Set down exactly, from the records below, the line with "(** The backend answers GETs. *)" through the line with "Definition waiterOf (sync", and nothing else.

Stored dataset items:
--
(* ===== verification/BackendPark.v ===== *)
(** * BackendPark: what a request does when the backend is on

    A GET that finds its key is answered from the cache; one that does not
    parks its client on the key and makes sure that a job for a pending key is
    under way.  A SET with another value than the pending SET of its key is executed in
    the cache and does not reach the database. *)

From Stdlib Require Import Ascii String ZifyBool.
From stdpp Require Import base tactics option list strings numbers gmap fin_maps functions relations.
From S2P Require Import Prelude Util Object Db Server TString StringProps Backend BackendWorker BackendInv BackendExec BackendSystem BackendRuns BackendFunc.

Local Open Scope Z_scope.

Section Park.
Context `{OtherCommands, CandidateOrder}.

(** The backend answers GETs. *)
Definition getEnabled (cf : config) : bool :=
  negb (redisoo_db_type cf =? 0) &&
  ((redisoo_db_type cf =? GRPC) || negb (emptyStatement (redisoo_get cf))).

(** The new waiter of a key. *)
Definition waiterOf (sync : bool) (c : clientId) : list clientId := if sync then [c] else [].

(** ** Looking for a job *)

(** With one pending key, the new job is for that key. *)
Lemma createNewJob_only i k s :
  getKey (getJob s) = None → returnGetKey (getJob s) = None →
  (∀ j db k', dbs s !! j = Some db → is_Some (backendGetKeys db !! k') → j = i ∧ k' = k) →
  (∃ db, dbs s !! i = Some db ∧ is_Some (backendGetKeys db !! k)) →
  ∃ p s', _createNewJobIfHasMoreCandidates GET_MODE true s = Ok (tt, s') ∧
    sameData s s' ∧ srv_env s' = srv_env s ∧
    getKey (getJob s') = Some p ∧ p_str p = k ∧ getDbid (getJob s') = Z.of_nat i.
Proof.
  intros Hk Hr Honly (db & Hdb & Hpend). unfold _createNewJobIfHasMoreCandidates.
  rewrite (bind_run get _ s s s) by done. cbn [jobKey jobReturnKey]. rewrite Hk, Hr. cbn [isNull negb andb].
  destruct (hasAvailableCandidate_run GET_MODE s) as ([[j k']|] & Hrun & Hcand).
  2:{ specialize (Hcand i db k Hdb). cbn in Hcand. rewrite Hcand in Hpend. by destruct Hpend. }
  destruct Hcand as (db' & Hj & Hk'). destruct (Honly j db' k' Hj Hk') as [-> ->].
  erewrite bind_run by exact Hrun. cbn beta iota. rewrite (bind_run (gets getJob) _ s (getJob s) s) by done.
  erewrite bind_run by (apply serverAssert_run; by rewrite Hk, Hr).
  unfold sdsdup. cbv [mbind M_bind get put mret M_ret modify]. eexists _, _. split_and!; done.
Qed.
--
● Task answer
(** The backend answers GETs. *)
Definition getEnabled (cf : config) : bool :=
  negb (redisoo_db_type cf =? 0) &&
  ((redisoo_db_type cf =? GRPC) || negb (emptyStatement (redisoo_get cf))).

(** The new waiter of a key. *)
Definition waiterOf (sync : bool) (c : clientId) : list clientId := if sync then [c] else [].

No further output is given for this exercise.